*** Opening Data for this task ***

Lemma registered_In (n : string) (reg : Registry) :
  registered n reg = true <-> In n (map name reg).
Proof.
  unfold registered. rewrite existsb_exists, in_map_iff. split.
  - intros [d [Hin Heq]]. apply String.eqb_eq in Heq. now exists d.
  - intros [d [Heq Hin]]. exists d. split; [exact Hin | now apply String.eqb_eq].
Qed.

Lemma find_name (n : string) (reg : Registry) (d : Descriptor) :
  find (fun d => String.eqb (name d) n) reg = Some d -> name d = n /\ In d reg.
Proof.
  intros H. apply find_some in H as [Hin Heq]. split; [now apply String.eqb_eq | exact Hin].
Qed.

Lemma register_cases (d : Descriptor) (reg : Registry) (w : World) :
  register d reg w =
  if registered (name d) reg
  then (Abrupt (DuplicateOperationError (name d)), w)
  else (Normal (reg ++ [d])%list, w).
Proof. unfold register. now destruct (registered (name d) reg). Qed.

Lemma find_absent_app {A : Type} (p : A -> bool) (l l' : list A) :
  find p l = None -> find p (l ++ l')%list = find p l'.
Proof.
  induction l as [| x l IH]; [reflexivity |].
  cbn. destruct (p x); [discriminate | exact IH].
Qed.

Lemma lookup_after_register (d : Descriptor) (reg : Registry) (w : World) :
  registered (name d) reg = false ->
  lookup (name d) (reg ++ [d])%list w = (Normal d, w).
Proof.
  intros H. apply registered_find in H. unfold lookup.
  rewrite (find_absent_app _ _ _ H). cbn. now rewrite String.eqb_refl.
Qed.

*** Closing Data for this task ***

Output the records above in their entirety, exactly.

Lemma registered_In (n : string) (reg : Registry) :
  registered n reg = true <-> In n (map name reg).
Proof.
  unfold registered. rewrite existsb_exists, in_map_iff. split.
  - intros [d [Hin Heq]]. apply String.eqb_eq in Heq. now exists d.
  - intros [d [Heq Hin]]. exists d. split; [exact Hin | now apply String.eqb_eq].
Qed.

Lemma find_name (n : string) (reg : Registry) (d : Descriptor) :
  find (fun d => String.eqb (name d) n) reg = Some d -> name d = n /\ In d reg.
Proof.
  intros H. apply find_some in H as [Hin Heq]. split; [now apply String.eqb_eq | exact Hin].
Qed.

Lemma register_cases (d : Descriptor) (reg : Registry) (w : World) :
  register d reg w =
  if registered (name d) reg
  then (Abrupt (DuplicateOperationError (name d)), w)
  else (Normal (reg ++ [d])%list, w).
Proof. unfold register. now destruct (registered (name d) reg). Qed.

Lemma find_absent_app {A : Type} (p : A -> bool) (l l' : list A) :
  find p l = None -> find p (l ++ l')%list = find p l'.
Proof.
  induction l as [| x l IH]; [reflexivity |].
  cbn. destruct (p x); [discriminate | exact IH].
Qed.

Lemma lookup_after_register (d : Descriptor) (reg : Registry) (w : World) :
  registered (name d) reg = false ->
  lookup (name d) (reg ++ [d])%list w = (Normal d, w).
Proof.
  intros H. apply registered_find in H. unfold lookup.
  rewrite (find_absent_app _ _ _ H). cbn. now rewrite String.eqb_refl.
Qed.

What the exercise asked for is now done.